First of all, OCFB-MDC is not a combination of a MAC and an encryption scheme working independently. The OCFB encryption part works in combination with the MDC integrity check. The MDC is not a MAC. The OCFB-MDC is a different sort of scheme. The argument does not apply to begin with, but I still have another point to make. Let's continue…
You receive an encrypted message. You are interested in determining if the message was modified in transit. You could use some sort of integrity check on the encrypted message (INT-CTXT). Alternatively you could wait until after the message is decrypted and then use an integrity check on the decrypted message (INT-PTXT). INT-CTXT is an abbreviation of “integrity of the ciphertext” and INT-PTXT means “integrity of the plaintext”. OCFB-MDC first decrypts the message and then checks the integrity of the decrypted text. So OCFB-MDC falls under the INT-PTXT category.
Nothing in my reworked statement says anything about the ultimate security of of a scheme based on INT-PTXT. It only makes a statement about the security of some INT-CTXT schemes. So OCFB-MDC may or may not be secure but the original statement is not any sort of proof that it is not. So the basic logic does not work for the statement in question.
Note that INT-PTXT schemes like OCFB-MDC are known to be secure based on ideas from theoretical cryptography. One requirement seems to be that the INT-PTXT scheme has to act as a INT-CTXT scheme. That is, any attempt to modify the encrypted material will reliably cause a modification of the decrypted plaintext that will be detected by the integrity check on the plaintext. OCFB-MDC meets this requirement in that a change of any encrypted bit will cause a change in the decrypted plaintext or the integrity check value (hash). Coverage of the encrypted material is complete:
From: The OpenPGP Modification Detection Code is Actually Good
Contrast this with the situation with the AES-CBC mode in SSL/TLS (an INT-PTXT scheme):
Simplified version of Figure 1 from Lucky Thirteen: Breaking the TLS and DTLS Record Protocols
Here the integrity check (hash) coverage does not include an encrypted part of the message called the padding. The AES-CBC mode in SSL/TLS is infamous for trouble with information leaks related to this padding.

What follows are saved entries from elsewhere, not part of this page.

(* ===== verification/OperatorGoals.v ===== *)
(** * What a pass of the operator achieves

    Each step of a pass has a goal, a property of the stored objects; a step that
    succeeds reaches it whatever was stored before, and keeps the goals of the
    steps before it.  Then the whole pass. *)
From S2P Require Export OperatorFrame.
Open Scope Z_scope.

(** ** What each step achieves *)
Section Goals.
Context `{KubeTypes, KubeDefaults, Conditions, Unicode} {K : Type} `{!KubeApi K}.
Context (ownerError : option string) (proxy : MCPProxy).
Implicit Types (s : K) (up : MCPUpstream).
Let pname := om_Name (px_ObjectMeta proxy).

Definition configGoal (data : string) s : Prop := exists cm,
  view s KConfigMap (inProxyNamespace proxy (configName proxy)) = Some cm /\
  cm_Data cm = Some {["config.yaml" := data]}.

(** The ConfigMap [name] of the proxy reads [value] under [key]. *)
Definition fileGoal (name key value : string) s : Prop := exists cm data,
  view s KConfigMap (inProxyNamespace proxy name) = Some cm /\
  cm_Data cm = Some data /\ default "" (data !! key) = value.

Definition deploymentGoal (ups : list MCPUpstream) s : Prop := exists d,
  let desired := dep_Spec (buildDeployment ownerError proxy ups) in
  view s KDeployment (inProxyNamespace proxy pname) = Some d /\
  clearDeployment (dep_Spec d) = desired /\
  (dep_Spec d = desired \/
   stored KDeployment (Some d) {| dep_ObjectMeta := dep_ObjectMeta d; dep_Spec := desired |} = d).

Definition serviceGoal s : Prop := exists d,
  let desired := buildService ownerError proxy in
  view s KService (inProxyNamespace proxy pname) = Some d /\
  clearPort <$> svc_Ports d = svc_Ports desired /\ svc_Selector d = svc_Selector desired /\
  ((svc_Ports d = svc_Ports desired) \/
   stored KService (Some d) {| svc_ObjectMeta := svc_ObjectMeta d; svc_Ports := svc_Ports desired;
                               svc_Selector := svc_Selector desired; svc_Rest := svc_Rest d |} = d).

Definition routeGoal s : Prop :=
  match pxs_GatewayRef (px_Spec proxy) with
  | None => view s KRoute (inProxyNamespace proxy pname) = None
  | Some gw => exists d,
    let desired := hr_Spec (buildHTTPRoute ownerError proxy gw) in
    view s KRoute (inProxyNamespace proxy pname) = Some d /\
    clearRoute (hr_Spec d) = desired /\
    (hr_Spec d = desired \/
     stored KRoute (Some d) {| hr_ObjectMeta := hr_ObjectMeta d; hr_Spec := desired |} = d)
  end.

(** The same proxy, but for its status. *)
Definition sameProxy (p : MCPProxy) : Prop :=
  px_ObjectMeta p = px_ObjectMeta proxy /\ px_Spec p = px_Spec proxy.

Definition statusGoal (crd svc : nat) (conflicts : list string) s : Prop := exists p,
  view s KProxy (request proxy) = Some p /\ sameProxy p /\ statusUnchanged p crd svc conflicts = true.

(** What the referenced key of a source ConfigMap holds. *)
Definition sourceValue s up (ref : ConfigMapKeyRef) : option string :=
  cm ← view s KConfigMap {| nn_Namespace := om_Namespace (mu_ObjectMeta up); nn_Name := cmr_Name ref |};
  default ∅ (cm_Data cm) !! cmr_Key ref.

Definition specRef up : option ConfigMapKeyRef := moa_ConfigMapRef (mus_OpenAPI (mu_Spec up)).

(** Every file an upstream refers to is copied as it was in [s0]. *)
Definition filesGoal (s0 : K) (ups : list MCPUpstream) s : Prop :=
  forall up, up ∈ ups -> isCommand up = false ->
    (forall ref, specRef up = Some ref -> exists v, sourceValue s0 up ref = Some v /\
      fileGoal (specsName proxy) (fileKey up) v s) /\
    (forall ref, overlayRef up = Some ref -> exists v, sourceValue s0 up ref = Some v /\
      fileGoal (overlaysName proxy) (fileKey up) v s).

(** The sources are not objects of the proxy, and no two upstreams share a file. *)
Definition separate (ups : list MCPUpstream) : Prop :=
  (forall up ref, up ∈ ups -> specRef up = Some ref \/ overlayRef up = Some ref ->
    ~ ownObject proxy KConfigMap
        {| nn_Namespace := om_Namespace (mu_ObjectMeta up); nn_Name := cmr_Name ref |}) /\
  (forall up up', up ∈ ups -> up' ∈ ups -> fileKey up = fileKey up' -> up = up').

Another requirement for a secure INT-PTXT scheme seems to be that the attacker is prevented from generating a valid integrity check value without knowledge of the key. OCFB-MDC meets this requirement as well.
The more general points here are that if you are intending to use concepts from a highly theoretical body of thought to prove something:
- Be sure that the system of thought applies in the first place.
- Be sure that the system of thought actually proves your contention.
- Check to see if there is another system of thought that might cover the case better.
References
This covers the system of thought that the idea that INT-CTXT is inherently better than INT-PTXT came from:
Authenticated Encryption: Relations among Notions and Analysis of the Generic Composition Paradigm
This shows that both a one time pad scheme and a CBC (cipher block chaining) scheme based on INT-PTXT can be made secure:
The Order of Encryption and Authentication for Protecting Communications (Or: How Secure is SSL?)
This makes the point that requiring knowledge of the key to generate the integrity check value is important for insuring the security of a scheme based on INT-PTXT. This is demonstrated by simply encrypting the last block of a INT-PTXT CBC scheme with a different key and then showing the result is secure.